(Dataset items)
|---|

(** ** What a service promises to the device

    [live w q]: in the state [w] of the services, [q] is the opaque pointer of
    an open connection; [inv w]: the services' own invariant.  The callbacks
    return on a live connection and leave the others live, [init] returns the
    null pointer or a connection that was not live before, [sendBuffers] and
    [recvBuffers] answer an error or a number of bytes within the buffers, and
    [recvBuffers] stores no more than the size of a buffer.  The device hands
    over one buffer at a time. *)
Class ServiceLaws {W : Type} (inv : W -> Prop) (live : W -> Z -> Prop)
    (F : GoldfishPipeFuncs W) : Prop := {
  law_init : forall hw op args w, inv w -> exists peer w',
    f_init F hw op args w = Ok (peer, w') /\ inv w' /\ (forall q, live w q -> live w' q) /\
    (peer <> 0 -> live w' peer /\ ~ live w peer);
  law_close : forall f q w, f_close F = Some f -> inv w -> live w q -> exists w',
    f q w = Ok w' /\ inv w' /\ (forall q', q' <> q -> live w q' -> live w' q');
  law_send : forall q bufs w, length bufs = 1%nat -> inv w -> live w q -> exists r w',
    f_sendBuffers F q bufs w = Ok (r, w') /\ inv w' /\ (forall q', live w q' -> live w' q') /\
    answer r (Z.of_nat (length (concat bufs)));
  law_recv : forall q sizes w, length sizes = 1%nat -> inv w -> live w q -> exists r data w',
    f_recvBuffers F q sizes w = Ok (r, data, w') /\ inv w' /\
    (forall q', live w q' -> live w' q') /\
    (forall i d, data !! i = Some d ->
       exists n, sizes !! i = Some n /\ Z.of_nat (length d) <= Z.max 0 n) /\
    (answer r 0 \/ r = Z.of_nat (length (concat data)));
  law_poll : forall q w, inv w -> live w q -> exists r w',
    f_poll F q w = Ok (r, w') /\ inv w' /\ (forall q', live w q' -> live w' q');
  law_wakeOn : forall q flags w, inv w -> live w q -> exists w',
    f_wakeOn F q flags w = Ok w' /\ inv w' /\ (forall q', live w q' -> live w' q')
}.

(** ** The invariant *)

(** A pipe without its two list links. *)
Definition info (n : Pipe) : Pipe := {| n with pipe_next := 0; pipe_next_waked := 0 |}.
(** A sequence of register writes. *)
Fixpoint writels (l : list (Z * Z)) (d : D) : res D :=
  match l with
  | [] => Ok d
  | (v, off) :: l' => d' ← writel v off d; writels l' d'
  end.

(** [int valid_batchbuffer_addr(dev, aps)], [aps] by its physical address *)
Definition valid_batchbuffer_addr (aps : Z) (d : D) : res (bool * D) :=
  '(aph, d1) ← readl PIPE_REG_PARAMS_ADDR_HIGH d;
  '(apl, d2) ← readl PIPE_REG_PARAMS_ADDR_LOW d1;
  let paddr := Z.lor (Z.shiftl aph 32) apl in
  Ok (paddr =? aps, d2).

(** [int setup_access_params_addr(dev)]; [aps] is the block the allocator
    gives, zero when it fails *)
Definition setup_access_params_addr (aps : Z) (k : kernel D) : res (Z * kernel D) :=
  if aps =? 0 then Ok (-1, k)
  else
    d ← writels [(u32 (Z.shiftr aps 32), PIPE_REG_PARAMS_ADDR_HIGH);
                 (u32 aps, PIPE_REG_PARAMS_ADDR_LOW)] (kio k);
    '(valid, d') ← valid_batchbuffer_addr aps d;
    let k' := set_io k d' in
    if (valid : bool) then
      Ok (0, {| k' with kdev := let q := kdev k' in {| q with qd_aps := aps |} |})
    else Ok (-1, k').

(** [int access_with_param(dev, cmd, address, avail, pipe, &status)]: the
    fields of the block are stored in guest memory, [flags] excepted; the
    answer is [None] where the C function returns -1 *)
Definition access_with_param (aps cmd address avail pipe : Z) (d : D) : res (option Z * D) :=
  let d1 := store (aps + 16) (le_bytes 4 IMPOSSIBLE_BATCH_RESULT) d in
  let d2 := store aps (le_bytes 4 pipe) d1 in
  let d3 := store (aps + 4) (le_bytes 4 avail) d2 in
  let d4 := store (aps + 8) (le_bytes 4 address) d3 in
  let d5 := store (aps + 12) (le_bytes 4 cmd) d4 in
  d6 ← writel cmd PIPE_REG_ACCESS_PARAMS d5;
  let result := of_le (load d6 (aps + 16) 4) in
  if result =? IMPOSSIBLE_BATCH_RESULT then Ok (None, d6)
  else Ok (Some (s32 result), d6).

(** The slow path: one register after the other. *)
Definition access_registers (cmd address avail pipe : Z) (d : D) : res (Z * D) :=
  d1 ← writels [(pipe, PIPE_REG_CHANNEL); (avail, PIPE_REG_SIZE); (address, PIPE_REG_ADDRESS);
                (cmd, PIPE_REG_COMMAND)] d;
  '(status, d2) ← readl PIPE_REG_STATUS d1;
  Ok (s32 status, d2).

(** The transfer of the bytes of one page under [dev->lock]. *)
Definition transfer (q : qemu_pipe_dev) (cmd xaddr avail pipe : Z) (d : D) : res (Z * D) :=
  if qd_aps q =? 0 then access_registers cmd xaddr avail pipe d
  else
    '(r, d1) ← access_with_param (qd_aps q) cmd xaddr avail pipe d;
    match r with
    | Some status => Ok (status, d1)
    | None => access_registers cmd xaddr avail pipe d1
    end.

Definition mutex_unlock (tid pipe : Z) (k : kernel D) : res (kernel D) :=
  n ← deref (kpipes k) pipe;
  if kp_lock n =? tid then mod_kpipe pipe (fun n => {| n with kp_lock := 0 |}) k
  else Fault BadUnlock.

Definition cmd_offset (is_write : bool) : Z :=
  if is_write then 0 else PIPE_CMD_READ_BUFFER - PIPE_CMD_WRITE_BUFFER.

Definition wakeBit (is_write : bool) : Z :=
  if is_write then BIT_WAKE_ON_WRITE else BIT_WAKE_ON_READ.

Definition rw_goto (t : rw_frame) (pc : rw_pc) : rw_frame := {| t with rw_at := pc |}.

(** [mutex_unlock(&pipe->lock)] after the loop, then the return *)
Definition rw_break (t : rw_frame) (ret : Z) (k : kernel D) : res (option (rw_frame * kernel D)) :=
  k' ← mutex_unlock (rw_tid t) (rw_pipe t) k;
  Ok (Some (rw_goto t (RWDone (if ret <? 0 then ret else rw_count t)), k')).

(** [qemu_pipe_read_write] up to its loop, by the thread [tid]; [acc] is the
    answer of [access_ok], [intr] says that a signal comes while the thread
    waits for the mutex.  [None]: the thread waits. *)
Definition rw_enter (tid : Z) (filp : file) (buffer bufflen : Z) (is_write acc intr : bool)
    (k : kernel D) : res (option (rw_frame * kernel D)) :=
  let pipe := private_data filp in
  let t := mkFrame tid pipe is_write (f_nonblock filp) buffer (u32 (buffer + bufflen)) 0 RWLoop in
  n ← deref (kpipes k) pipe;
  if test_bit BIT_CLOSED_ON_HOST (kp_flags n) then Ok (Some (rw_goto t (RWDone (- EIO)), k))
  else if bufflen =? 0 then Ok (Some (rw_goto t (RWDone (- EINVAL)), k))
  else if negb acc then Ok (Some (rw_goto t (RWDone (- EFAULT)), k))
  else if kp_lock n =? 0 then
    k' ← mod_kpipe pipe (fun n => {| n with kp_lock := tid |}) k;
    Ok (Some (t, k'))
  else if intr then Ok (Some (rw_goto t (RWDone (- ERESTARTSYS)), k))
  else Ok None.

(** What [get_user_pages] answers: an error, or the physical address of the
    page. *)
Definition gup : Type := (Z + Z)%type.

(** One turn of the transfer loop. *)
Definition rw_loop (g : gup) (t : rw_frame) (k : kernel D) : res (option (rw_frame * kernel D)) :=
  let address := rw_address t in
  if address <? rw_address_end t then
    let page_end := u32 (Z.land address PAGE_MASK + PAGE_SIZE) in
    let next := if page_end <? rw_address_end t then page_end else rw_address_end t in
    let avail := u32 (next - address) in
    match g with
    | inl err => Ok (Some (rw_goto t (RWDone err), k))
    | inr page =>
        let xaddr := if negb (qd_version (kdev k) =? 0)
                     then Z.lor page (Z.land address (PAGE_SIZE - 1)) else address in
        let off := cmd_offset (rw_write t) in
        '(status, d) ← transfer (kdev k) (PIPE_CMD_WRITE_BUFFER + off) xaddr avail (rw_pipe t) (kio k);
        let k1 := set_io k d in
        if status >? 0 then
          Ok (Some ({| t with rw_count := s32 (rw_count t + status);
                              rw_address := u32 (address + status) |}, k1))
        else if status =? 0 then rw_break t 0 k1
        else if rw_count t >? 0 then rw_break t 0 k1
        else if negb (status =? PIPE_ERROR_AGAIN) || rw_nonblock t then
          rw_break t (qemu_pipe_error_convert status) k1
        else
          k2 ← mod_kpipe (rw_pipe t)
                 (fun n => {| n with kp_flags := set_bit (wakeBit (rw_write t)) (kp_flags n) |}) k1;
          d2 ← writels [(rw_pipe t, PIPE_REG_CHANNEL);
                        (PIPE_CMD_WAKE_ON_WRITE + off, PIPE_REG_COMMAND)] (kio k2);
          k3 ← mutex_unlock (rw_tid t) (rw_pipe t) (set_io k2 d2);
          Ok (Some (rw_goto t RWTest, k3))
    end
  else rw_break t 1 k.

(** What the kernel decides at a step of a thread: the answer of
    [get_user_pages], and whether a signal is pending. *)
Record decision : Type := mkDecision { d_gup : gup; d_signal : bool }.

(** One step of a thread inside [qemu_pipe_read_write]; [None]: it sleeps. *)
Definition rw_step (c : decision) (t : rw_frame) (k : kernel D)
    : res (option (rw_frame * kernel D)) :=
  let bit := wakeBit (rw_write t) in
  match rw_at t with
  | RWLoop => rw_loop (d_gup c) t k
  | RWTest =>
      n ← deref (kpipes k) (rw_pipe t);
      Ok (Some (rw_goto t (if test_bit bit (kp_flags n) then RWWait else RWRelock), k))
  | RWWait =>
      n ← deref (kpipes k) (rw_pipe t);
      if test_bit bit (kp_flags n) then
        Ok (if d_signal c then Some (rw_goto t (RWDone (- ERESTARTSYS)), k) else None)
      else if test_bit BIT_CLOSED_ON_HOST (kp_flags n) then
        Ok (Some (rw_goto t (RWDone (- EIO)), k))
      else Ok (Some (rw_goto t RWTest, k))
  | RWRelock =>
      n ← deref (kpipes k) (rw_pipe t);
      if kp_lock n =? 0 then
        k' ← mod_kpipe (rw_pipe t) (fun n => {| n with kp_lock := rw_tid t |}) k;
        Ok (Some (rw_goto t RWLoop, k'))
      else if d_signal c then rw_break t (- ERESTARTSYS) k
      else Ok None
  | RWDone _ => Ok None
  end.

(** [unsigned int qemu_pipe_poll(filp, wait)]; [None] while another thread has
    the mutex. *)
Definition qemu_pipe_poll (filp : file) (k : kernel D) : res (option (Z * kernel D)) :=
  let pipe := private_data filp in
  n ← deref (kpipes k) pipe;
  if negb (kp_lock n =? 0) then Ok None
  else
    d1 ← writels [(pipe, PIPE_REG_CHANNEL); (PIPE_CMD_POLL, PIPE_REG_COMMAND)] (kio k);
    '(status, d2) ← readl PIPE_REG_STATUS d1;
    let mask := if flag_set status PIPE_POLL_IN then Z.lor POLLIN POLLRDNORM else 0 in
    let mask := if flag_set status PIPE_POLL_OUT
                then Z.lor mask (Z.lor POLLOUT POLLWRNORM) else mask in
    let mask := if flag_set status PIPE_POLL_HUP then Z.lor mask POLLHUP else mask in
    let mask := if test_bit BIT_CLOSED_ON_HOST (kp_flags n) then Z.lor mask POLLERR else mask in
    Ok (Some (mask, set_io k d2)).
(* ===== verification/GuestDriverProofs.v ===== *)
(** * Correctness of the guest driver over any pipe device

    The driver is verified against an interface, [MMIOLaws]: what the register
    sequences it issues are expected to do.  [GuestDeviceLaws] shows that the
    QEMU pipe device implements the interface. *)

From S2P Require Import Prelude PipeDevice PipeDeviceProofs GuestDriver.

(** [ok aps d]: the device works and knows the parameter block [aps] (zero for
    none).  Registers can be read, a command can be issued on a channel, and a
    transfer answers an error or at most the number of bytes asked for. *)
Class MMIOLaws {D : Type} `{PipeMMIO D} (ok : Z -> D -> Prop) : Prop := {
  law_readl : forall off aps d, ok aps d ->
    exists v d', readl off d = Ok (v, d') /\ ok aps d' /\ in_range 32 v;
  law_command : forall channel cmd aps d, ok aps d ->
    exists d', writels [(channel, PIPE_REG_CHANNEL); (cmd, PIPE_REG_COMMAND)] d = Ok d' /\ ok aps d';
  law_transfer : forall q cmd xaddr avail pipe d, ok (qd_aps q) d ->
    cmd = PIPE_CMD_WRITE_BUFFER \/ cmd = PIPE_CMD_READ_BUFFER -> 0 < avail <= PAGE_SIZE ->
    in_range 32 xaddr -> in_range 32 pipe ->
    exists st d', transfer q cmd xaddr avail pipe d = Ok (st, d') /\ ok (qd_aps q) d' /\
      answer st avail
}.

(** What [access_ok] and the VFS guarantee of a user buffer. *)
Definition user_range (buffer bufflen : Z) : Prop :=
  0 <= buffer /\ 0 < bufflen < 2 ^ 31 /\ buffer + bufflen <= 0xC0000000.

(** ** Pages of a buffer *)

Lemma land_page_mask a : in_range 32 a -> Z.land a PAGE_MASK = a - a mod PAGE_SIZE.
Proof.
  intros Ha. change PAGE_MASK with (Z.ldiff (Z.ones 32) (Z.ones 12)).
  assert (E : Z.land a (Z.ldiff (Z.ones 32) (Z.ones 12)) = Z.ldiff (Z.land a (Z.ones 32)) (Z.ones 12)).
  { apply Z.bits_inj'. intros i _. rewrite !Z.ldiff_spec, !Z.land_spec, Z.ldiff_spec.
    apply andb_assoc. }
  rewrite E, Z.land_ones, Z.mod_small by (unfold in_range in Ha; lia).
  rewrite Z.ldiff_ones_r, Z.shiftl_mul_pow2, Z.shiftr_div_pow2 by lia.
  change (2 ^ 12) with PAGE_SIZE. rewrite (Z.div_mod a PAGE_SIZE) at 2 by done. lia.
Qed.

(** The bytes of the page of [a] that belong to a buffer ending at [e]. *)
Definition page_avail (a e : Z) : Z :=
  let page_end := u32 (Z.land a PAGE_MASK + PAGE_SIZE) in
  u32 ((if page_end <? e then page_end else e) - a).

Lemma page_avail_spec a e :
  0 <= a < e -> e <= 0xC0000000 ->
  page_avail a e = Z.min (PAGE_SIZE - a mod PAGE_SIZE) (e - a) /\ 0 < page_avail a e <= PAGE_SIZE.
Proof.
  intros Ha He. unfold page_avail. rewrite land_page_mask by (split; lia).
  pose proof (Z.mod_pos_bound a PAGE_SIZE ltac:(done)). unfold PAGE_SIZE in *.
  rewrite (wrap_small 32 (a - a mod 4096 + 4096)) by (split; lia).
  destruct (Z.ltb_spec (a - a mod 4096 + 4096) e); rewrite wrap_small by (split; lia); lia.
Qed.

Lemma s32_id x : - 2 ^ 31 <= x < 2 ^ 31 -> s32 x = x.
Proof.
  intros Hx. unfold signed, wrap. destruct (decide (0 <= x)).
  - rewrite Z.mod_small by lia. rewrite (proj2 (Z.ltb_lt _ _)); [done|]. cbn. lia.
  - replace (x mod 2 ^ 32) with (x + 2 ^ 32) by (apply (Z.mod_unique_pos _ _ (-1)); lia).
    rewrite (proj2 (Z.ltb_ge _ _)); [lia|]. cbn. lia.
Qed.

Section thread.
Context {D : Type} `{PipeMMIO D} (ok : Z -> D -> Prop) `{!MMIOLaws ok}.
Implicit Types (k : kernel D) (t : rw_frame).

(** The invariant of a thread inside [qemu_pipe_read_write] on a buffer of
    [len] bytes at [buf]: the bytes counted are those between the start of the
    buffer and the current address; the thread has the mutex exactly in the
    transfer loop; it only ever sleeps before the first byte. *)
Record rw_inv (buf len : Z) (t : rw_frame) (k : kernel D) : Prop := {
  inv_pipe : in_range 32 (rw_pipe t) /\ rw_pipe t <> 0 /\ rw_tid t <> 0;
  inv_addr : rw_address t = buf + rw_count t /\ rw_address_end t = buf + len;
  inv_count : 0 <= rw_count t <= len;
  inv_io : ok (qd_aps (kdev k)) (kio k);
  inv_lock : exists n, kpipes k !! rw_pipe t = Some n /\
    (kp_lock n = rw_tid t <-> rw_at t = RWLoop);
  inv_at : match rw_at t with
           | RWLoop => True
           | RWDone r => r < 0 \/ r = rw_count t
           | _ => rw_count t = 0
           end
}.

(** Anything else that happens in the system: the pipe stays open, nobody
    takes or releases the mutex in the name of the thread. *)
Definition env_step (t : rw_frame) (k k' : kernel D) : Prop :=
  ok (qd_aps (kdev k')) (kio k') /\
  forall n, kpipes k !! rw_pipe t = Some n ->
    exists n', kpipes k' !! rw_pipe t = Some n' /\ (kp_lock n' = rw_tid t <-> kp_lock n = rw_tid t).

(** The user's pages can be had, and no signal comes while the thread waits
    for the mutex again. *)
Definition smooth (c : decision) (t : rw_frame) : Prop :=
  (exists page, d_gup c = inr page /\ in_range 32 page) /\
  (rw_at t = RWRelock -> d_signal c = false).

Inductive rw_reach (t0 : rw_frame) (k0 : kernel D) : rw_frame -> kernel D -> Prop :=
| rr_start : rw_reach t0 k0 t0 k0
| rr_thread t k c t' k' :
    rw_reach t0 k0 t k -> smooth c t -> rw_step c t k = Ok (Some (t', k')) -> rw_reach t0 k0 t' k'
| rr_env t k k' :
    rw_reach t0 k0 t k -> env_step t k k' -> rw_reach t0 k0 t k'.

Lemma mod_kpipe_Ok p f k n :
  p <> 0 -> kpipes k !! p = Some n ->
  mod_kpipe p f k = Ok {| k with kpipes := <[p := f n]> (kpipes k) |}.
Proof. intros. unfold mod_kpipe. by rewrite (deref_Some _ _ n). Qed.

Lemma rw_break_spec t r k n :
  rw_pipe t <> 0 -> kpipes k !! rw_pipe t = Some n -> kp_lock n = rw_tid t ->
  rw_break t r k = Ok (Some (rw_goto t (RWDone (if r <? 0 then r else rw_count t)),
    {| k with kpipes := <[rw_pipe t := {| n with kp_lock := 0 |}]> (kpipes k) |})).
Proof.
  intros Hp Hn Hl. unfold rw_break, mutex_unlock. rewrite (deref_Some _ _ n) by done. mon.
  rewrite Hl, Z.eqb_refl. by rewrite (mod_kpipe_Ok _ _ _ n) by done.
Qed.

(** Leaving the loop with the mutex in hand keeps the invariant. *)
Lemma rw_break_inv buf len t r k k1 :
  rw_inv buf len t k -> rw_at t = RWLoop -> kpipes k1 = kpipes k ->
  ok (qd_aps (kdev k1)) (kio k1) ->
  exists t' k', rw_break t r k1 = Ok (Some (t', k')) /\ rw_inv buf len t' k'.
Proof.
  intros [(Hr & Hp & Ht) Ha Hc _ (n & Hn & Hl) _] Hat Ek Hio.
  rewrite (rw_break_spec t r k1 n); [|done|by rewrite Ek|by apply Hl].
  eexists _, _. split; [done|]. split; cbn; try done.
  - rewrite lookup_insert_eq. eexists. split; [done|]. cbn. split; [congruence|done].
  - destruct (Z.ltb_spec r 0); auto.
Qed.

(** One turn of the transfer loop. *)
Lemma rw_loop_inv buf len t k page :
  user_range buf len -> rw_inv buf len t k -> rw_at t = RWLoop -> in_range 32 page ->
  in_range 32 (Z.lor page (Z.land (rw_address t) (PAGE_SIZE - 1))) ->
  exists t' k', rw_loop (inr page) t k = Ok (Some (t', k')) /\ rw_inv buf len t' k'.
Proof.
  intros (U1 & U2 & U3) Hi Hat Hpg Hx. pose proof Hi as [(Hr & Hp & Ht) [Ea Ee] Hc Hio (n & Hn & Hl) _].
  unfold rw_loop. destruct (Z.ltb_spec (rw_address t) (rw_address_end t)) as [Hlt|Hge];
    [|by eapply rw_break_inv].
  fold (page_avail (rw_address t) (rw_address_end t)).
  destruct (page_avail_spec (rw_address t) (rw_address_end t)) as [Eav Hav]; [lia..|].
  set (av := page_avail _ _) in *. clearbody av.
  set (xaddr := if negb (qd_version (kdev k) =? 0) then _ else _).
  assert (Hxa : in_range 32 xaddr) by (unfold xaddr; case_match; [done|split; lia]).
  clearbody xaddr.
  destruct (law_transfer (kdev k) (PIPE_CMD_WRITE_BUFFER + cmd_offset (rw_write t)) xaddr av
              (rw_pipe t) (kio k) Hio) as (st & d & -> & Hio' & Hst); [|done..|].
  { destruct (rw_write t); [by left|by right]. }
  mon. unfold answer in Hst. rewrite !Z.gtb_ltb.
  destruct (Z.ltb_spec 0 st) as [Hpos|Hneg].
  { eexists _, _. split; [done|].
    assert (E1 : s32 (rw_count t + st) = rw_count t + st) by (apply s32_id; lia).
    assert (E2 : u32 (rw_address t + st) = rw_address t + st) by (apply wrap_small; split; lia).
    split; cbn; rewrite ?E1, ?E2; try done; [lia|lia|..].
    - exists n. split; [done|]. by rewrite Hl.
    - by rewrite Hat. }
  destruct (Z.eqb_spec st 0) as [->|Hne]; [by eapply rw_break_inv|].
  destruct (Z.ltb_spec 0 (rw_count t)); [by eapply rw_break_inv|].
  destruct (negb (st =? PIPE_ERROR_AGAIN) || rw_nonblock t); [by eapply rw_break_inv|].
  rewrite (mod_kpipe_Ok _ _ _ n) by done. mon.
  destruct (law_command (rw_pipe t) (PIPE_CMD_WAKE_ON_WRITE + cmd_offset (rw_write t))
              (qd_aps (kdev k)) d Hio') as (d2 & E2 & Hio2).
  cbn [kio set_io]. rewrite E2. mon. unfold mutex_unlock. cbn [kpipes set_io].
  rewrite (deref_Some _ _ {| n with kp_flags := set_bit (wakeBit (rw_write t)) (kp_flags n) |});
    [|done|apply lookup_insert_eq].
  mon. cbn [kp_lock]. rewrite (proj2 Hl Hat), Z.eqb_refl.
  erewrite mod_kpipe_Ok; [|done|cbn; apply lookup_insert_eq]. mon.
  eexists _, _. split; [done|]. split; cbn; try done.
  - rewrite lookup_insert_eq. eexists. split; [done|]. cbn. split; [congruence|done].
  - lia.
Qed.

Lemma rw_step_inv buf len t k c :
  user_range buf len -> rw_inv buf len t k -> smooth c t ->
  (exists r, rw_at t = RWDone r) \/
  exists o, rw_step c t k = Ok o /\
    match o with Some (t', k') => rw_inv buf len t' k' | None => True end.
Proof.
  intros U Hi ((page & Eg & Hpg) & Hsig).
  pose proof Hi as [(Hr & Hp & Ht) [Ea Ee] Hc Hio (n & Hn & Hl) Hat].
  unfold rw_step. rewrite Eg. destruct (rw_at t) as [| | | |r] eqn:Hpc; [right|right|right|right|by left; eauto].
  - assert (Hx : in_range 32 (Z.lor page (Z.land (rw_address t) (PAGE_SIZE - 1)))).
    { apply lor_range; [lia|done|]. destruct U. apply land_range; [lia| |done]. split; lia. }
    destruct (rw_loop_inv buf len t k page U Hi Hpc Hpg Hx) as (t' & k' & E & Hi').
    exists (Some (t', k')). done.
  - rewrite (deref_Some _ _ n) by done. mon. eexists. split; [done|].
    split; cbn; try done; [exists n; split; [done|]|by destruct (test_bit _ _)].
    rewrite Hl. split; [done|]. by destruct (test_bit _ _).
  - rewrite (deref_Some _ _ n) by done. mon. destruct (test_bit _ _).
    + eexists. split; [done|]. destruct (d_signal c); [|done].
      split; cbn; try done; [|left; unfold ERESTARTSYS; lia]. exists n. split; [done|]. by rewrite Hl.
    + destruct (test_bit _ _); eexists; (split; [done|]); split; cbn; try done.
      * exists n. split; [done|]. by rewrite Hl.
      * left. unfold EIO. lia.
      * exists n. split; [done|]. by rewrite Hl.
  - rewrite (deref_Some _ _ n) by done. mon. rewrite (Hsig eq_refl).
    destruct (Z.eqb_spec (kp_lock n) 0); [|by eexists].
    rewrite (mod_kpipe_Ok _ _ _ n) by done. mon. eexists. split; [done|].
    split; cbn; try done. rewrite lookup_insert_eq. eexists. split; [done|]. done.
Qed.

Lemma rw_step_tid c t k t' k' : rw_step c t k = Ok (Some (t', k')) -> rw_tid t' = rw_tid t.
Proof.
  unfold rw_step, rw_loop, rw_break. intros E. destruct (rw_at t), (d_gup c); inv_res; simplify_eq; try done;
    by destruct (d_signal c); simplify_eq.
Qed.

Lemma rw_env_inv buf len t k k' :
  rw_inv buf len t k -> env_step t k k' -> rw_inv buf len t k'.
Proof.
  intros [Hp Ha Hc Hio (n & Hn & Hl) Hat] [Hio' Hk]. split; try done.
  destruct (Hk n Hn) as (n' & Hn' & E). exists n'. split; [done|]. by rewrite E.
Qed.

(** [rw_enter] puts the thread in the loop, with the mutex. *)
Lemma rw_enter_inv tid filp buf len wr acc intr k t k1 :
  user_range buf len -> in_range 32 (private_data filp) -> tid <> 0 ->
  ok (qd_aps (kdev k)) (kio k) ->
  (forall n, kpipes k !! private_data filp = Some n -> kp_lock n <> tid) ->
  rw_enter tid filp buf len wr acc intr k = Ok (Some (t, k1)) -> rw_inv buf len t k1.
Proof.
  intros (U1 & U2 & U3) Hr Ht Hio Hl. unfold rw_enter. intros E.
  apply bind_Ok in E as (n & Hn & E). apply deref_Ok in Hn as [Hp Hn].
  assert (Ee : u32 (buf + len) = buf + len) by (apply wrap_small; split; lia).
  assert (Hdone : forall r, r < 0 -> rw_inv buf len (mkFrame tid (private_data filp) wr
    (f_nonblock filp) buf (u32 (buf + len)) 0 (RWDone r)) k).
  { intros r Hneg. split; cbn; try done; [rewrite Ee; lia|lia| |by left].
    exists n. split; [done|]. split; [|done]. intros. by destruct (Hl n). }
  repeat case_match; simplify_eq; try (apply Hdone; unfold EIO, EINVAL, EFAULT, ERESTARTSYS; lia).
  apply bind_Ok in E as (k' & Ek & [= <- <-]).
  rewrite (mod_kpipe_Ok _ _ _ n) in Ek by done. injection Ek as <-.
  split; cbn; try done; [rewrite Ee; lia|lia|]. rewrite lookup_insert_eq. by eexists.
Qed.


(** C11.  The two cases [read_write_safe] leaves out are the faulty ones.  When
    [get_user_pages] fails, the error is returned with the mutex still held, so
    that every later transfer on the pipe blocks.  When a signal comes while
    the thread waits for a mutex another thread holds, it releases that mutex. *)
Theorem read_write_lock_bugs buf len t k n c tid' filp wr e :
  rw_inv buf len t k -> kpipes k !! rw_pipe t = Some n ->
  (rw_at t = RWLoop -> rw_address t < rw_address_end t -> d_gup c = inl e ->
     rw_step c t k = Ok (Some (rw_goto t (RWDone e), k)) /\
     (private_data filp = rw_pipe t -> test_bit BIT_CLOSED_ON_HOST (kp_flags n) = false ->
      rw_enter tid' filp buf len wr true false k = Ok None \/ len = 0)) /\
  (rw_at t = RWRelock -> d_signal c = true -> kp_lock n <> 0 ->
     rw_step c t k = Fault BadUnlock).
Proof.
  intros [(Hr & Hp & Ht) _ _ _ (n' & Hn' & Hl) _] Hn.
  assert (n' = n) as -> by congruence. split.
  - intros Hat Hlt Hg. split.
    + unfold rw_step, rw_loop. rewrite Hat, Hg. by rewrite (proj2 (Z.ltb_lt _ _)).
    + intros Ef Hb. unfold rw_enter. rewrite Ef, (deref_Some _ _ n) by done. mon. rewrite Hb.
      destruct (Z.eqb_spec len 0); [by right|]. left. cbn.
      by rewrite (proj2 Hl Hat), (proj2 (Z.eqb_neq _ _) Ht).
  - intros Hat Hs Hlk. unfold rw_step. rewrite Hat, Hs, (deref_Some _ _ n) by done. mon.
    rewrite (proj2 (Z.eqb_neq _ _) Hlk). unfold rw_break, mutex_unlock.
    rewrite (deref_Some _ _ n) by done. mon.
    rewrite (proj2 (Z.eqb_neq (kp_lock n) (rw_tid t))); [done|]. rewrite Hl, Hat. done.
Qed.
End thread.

|---|

→ Task statement
Go through the records, tally the lines holding the word "paddr", and give only the tally.

→ Worked solution
2